→ Requirement
Go through the records that follow and tally the lines with "runs" in them; answer with the number alone.

** Opening Material for this exercise block **

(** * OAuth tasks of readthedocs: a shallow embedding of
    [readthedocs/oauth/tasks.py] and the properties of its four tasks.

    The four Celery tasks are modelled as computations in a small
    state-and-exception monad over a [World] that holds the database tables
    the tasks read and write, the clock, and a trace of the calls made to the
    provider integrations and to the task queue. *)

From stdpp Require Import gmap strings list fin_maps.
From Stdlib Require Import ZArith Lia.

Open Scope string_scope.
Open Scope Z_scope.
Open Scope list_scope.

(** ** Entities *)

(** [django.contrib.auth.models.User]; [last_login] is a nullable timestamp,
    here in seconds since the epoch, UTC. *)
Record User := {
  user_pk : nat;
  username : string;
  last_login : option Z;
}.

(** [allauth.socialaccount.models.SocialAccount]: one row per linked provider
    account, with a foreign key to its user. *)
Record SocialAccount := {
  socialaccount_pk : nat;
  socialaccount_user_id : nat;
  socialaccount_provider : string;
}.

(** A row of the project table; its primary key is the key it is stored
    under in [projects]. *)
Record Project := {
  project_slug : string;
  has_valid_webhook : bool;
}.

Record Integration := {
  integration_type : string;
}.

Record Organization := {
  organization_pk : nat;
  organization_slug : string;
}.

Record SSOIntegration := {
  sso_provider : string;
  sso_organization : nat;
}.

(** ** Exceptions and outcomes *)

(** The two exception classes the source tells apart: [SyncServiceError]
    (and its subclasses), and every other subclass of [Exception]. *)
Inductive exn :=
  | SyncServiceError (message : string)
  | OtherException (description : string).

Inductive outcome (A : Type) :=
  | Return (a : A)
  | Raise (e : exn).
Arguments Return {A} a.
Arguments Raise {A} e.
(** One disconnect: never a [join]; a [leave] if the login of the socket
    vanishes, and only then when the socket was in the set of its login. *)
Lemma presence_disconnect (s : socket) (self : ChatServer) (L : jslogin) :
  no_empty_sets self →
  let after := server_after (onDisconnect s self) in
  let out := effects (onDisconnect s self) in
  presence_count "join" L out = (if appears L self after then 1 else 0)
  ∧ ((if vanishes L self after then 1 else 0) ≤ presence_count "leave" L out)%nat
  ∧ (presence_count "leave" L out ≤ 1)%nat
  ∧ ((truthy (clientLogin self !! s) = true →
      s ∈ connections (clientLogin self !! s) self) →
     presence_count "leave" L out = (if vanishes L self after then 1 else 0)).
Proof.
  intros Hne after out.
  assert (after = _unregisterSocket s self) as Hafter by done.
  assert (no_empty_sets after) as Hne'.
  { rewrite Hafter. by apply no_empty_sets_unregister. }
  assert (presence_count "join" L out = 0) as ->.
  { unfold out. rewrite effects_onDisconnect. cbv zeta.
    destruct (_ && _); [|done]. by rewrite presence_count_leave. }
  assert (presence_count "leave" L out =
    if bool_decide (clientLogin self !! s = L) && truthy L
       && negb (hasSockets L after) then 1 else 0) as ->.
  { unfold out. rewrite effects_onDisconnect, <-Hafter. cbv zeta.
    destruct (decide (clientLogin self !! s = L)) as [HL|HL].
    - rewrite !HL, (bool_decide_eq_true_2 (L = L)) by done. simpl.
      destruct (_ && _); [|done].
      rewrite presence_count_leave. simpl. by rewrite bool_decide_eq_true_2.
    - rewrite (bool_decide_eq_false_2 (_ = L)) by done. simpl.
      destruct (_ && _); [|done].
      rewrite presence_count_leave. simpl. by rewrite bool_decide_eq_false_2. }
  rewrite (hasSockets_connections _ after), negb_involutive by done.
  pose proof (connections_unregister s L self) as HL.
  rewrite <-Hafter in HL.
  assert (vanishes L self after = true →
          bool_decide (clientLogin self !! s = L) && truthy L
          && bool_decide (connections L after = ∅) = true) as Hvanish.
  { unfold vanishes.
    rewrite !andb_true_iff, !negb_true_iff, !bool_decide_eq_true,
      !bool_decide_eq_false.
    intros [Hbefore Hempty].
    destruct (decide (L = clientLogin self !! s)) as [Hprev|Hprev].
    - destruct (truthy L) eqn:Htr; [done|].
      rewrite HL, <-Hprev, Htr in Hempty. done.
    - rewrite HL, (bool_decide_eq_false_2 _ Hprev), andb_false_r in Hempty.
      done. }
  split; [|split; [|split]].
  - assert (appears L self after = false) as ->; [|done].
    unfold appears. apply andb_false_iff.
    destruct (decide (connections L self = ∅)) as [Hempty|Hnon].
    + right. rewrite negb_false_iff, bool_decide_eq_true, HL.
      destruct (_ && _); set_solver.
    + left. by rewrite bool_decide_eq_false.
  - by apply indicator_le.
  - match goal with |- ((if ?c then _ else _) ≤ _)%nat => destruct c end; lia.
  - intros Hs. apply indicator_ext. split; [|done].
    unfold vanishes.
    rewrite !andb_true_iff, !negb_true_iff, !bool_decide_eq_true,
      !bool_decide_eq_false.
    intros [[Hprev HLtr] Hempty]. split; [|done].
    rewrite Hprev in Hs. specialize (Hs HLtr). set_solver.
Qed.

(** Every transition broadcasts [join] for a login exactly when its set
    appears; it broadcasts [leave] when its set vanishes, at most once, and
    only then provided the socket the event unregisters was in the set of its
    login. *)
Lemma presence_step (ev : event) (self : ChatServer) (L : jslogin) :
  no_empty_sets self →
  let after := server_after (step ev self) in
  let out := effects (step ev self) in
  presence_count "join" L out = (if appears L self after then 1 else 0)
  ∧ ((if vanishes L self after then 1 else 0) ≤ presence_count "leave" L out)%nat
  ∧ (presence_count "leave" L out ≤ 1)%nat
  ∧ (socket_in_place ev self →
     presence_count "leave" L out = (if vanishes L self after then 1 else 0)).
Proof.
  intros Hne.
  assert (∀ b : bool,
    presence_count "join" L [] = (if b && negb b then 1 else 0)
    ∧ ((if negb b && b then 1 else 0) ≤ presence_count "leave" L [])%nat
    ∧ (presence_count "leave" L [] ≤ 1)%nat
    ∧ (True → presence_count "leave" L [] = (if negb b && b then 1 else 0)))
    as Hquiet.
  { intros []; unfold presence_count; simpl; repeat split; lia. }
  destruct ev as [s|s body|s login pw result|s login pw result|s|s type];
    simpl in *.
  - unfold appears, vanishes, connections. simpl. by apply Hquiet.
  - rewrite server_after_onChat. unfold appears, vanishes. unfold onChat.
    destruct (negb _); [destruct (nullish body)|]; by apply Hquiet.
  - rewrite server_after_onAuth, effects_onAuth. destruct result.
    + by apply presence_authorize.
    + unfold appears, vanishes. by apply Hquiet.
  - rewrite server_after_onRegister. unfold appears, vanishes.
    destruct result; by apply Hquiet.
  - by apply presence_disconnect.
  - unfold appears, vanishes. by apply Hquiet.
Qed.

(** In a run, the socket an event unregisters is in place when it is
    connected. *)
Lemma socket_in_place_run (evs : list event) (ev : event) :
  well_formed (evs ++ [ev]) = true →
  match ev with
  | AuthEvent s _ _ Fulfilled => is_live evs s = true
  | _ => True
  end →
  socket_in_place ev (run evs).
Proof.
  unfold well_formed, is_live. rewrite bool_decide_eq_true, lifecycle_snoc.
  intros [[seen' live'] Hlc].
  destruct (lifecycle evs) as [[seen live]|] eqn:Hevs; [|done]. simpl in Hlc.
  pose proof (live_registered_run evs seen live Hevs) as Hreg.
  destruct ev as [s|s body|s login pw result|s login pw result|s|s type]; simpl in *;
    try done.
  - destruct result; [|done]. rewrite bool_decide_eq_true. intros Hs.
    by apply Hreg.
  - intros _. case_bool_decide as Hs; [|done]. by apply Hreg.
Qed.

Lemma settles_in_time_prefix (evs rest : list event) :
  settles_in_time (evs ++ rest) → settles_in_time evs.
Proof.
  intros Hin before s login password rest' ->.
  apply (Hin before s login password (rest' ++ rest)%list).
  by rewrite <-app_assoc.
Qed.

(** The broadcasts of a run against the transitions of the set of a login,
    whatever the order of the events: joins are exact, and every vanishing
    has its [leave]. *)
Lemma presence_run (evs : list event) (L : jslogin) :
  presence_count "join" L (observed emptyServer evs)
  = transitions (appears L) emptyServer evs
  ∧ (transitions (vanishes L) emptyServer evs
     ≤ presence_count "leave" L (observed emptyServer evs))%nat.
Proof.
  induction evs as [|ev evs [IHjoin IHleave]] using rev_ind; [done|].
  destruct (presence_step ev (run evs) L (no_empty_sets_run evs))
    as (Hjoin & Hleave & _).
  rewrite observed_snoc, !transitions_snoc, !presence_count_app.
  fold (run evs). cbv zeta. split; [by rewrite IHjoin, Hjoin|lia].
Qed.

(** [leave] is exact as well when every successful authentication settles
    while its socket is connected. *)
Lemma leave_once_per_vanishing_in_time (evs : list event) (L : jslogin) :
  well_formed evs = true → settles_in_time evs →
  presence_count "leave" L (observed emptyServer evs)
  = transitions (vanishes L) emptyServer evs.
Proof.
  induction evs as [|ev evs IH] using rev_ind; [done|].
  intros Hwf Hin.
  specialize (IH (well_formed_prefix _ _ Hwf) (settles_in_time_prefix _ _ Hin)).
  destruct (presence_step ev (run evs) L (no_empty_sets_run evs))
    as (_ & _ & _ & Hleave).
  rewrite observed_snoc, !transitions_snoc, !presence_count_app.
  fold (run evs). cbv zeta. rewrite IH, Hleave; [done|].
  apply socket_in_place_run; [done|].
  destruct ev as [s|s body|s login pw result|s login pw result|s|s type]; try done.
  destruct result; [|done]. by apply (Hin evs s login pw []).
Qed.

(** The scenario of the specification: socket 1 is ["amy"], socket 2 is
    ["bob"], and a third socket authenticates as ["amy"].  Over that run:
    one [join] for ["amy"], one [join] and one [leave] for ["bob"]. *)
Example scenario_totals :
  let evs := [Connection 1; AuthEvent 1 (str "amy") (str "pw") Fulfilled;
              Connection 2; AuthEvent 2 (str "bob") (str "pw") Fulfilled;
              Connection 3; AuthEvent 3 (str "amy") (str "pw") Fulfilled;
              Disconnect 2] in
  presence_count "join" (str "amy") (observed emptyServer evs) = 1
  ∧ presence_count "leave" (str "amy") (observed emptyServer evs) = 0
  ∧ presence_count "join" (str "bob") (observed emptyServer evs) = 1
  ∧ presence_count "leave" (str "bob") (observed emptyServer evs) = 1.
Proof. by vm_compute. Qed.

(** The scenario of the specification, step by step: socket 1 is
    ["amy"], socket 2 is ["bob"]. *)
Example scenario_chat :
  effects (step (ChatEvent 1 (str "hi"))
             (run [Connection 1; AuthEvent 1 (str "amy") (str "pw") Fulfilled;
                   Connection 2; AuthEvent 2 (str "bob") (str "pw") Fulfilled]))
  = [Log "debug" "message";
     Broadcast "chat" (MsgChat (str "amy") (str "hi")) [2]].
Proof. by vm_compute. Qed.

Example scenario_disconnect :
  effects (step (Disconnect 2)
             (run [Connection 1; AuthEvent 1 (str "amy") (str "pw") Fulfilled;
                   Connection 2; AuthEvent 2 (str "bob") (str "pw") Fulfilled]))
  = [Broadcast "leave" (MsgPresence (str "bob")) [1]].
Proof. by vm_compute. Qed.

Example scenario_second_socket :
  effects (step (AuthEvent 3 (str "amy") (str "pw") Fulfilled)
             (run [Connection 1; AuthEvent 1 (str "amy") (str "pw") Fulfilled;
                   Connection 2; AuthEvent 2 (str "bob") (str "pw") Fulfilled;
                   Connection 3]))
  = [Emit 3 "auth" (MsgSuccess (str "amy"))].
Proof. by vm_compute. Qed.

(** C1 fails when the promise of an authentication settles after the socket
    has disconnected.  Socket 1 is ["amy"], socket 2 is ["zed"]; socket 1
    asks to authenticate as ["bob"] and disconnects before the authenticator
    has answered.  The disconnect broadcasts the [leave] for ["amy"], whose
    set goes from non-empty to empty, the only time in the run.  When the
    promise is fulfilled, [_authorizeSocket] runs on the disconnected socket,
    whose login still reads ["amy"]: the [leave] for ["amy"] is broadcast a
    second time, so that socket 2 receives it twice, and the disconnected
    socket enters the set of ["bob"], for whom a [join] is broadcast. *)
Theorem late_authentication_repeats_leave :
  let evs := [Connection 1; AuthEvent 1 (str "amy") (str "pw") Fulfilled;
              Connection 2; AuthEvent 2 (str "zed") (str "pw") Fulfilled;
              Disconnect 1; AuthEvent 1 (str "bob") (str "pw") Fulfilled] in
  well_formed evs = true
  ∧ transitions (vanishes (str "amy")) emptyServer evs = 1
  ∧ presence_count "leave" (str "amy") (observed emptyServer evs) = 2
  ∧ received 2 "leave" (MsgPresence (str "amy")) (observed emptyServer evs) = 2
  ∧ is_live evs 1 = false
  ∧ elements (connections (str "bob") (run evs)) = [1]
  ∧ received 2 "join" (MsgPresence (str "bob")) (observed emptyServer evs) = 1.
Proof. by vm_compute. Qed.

** Closing Material for this exercise block **
** Opening Material for this exercise block **

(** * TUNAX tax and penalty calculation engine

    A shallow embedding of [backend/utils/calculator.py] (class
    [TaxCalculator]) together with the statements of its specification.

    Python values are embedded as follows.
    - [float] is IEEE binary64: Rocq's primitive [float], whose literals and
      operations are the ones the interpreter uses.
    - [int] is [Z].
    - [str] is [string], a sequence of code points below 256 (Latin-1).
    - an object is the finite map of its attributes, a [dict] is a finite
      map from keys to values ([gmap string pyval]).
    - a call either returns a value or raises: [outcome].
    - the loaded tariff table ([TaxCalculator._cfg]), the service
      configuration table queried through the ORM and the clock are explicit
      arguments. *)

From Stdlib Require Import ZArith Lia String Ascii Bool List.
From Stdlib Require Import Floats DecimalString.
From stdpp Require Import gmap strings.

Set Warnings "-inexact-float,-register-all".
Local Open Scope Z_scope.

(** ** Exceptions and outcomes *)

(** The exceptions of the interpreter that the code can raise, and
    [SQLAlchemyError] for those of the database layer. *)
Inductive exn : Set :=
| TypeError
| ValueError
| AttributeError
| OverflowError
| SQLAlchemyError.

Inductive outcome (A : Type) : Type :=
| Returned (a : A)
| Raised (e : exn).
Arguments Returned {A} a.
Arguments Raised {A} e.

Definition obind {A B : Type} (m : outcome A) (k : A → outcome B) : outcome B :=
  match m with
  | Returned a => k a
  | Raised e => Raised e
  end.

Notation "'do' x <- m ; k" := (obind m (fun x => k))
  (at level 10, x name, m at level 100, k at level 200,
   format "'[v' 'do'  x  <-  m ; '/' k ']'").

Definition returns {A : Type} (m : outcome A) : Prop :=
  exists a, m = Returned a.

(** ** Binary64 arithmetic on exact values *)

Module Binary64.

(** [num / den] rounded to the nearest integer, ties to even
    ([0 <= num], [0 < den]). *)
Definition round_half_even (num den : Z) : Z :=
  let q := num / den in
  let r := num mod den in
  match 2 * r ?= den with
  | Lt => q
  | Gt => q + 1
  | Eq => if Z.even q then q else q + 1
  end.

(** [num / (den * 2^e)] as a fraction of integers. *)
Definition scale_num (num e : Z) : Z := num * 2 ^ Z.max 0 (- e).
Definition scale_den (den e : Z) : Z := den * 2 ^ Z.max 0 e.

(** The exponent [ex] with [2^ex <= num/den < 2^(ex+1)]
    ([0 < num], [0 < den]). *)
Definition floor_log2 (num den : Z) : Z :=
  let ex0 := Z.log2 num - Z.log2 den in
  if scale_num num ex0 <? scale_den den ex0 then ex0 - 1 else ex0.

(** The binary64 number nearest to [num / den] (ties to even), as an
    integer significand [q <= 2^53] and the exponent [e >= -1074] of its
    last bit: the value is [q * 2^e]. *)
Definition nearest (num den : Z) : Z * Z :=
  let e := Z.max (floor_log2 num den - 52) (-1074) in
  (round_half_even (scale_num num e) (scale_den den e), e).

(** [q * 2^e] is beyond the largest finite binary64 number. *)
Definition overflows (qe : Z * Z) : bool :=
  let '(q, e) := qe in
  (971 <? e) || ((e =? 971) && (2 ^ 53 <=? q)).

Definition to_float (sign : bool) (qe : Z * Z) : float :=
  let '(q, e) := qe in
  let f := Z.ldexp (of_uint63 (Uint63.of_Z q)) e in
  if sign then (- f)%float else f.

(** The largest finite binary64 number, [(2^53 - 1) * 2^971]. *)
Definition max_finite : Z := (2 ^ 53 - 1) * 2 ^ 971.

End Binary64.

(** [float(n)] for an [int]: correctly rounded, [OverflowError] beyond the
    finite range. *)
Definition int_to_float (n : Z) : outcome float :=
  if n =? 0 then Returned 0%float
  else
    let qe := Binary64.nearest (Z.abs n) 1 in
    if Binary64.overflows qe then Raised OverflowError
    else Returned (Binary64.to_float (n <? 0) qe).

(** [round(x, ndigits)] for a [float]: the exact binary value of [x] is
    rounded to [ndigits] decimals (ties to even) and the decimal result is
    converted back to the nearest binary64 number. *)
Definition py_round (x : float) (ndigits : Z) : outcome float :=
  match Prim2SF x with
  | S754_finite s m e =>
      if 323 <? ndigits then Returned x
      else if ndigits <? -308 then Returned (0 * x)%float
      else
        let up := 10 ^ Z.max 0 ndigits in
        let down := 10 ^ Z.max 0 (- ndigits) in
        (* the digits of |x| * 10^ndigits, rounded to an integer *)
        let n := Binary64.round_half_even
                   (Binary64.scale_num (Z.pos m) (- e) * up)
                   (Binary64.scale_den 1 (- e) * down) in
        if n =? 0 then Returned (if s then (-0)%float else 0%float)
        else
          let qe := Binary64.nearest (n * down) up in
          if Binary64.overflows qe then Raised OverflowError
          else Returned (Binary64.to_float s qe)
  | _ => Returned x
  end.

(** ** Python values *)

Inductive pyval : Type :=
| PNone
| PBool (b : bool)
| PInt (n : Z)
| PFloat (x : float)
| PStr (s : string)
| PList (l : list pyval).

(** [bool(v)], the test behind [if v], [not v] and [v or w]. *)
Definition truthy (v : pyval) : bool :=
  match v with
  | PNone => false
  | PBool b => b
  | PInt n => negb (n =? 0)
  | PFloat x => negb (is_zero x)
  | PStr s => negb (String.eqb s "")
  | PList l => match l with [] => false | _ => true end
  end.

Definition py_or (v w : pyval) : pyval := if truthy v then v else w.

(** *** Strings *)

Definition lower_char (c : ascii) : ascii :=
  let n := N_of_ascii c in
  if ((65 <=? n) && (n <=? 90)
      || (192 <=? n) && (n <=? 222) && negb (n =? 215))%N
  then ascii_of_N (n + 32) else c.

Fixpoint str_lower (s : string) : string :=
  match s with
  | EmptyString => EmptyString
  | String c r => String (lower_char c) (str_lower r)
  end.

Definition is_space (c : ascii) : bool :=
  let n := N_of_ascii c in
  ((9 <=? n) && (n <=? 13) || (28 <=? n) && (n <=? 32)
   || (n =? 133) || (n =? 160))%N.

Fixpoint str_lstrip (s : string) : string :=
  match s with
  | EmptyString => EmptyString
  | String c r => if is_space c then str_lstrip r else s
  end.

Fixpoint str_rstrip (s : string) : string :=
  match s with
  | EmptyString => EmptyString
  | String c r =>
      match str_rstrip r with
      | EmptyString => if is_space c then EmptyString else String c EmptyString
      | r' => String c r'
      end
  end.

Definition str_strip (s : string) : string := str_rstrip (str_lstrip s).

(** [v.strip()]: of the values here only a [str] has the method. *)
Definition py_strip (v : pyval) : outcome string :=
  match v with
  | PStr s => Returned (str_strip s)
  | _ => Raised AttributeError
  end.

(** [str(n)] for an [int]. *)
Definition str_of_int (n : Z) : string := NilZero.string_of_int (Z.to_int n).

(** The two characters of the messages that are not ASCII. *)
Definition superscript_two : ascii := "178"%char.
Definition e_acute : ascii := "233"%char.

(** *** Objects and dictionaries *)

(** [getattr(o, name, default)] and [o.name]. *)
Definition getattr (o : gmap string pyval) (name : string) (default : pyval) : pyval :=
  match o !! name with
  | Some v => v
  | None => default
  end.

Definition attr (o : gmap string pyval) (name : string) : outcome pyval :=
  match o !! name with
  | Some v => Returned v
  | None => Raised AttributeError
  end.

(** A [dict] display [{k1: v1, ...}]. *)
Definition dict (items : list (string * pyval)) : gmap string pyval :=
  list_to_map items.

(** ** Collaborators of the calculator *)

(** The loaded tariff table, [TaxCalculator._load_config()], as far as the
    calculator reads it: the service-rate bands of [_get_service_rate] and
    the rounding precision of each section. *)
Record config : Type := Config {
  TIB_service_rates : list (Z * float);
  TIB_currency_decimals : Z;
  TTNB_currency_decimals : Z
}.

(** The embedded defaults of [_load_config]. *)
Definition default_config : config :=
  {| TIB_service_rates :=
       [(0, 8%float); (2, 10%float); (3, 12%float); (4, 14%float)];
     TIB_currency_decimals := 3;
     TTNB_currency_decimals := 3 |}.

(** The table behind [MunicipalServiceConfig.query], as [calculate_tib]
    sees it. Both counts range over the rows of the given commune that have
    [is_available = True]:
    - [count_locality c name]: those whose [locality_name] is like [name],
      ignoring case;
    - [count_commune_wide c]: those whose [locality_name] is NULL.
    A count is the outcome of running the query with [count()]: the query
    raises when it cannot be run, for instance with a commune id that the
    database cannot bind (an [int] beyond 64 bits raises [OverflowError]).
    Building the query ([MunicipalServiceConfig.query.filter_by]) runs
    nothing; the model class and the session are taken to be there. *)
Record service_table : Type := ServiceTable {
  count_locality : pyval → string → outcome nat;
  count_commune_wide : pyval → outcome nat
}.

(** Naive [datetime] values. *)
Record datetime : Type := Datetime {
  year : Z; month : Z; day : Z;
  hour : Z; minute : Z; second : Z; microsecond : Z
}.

** Closing Material for this exercise block **
** Opening Material for this exercise block **

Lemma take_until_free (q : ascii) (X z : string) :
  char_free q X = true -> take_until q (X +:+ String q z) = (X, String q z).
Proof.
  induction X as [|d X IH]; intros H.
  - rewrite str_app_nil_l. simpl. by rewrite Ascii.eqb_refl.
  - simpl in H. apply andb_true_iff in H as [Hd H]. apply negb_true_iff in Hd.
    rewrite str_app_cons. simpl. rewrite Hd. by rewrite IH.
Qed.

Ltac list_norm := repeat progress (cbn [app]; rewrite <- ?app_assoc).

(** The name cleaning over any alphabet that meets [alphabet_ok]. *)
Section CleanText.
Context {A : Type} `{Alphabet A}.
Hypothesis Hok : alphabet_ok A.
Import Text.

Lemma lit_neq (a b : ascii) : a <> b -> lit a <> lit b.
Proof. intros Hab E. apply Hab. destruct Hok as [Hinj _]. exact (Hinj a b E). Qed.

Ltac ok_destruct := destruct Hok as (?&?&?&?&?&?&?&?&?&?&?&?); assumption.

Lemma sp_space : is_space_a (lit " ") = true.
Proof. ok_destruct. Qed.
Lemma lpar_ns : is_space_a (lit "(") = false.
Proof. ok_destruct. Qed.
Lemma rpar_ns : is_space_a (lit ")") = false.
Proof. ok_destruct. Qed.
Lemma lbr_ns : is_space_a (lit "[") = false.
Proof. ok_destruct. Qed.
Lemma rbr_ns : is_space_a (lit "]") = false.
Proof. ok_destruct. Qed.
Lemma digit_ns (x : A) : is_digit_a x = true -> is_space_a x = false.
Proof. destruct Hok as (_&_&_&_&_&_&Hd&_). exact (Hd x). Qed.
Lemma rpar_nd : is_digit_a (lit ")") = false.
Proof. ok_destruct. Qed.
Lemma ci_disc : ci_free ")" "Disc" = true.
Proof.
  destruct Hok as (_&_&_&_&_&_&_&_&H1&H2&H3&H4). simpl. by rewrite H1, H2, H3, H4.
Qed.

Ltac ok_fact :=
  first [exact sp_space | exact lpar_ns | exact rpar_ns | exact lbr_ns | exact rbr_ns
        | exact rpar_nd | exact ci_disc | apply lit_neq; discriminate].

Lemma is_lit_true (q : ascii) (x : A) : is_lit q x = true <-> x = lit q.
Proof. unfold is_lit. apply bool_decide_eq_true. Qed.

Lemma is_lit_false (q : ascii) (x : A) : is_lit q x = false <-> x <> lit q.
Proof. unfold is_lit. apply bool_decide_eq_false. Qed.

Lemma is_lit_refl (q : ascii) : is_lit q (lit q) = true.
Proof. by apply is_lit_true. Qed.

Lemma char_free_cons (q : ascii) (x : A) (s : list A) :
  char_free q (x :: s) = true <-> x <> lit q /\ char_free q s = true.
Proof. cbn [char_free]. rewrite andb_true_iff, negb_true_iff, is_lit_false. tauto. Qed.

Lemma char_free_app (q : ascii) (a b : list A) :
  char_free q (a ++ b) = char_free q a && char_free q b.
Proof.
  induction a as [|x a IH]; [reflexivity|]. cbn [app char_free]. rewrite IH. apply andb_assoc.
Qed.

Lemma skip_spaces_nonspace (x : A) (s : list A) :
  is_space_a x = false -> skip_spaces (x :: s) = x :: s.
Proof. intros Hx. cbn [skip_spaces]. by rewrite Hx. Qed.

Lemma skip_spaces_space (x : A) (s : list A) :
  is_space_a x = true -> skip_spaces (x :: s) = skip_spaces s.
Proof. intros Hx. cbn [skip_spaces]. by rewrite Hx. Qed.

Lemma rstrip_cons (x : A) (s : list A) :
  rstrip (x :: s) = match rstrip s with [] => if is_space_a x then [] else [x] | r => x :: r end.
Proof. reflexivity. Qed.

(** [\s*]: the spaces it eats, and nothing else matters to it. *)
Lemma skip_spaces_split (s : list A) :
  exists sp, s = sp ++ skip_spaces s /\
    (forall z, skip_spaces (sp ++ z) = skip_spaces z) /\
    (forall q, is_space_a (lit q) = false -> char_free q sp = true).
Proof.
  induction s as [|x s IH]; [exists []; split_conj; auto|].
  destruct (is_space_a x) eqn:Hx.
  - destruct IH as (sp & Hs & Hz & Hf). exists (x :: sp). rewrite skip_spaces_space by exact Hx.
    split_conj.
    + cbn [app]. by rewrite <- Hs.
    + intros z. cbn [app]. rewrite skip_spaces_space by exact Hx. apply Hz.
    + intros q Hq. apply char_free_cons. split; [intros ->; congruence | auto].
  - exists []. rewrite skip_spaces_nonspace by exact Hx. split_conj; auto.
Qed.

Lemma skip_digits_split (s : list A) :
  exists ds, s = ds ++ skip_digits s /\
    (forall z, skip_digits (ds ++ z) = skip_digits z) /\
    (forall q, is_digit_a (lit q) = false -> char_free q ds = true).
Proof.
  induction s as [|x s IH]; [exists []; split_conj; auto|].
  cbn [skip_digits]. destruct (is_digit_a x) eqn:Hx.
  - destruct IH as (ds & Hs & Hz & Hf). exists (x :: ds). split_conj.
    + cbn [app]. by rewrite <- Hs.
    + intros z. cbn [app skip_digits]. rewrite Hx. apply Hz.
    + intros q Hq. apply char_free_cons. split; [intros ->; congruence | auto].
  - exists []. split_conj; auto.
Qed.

** Closing Material for this exercise block **

→ Solved exercise
2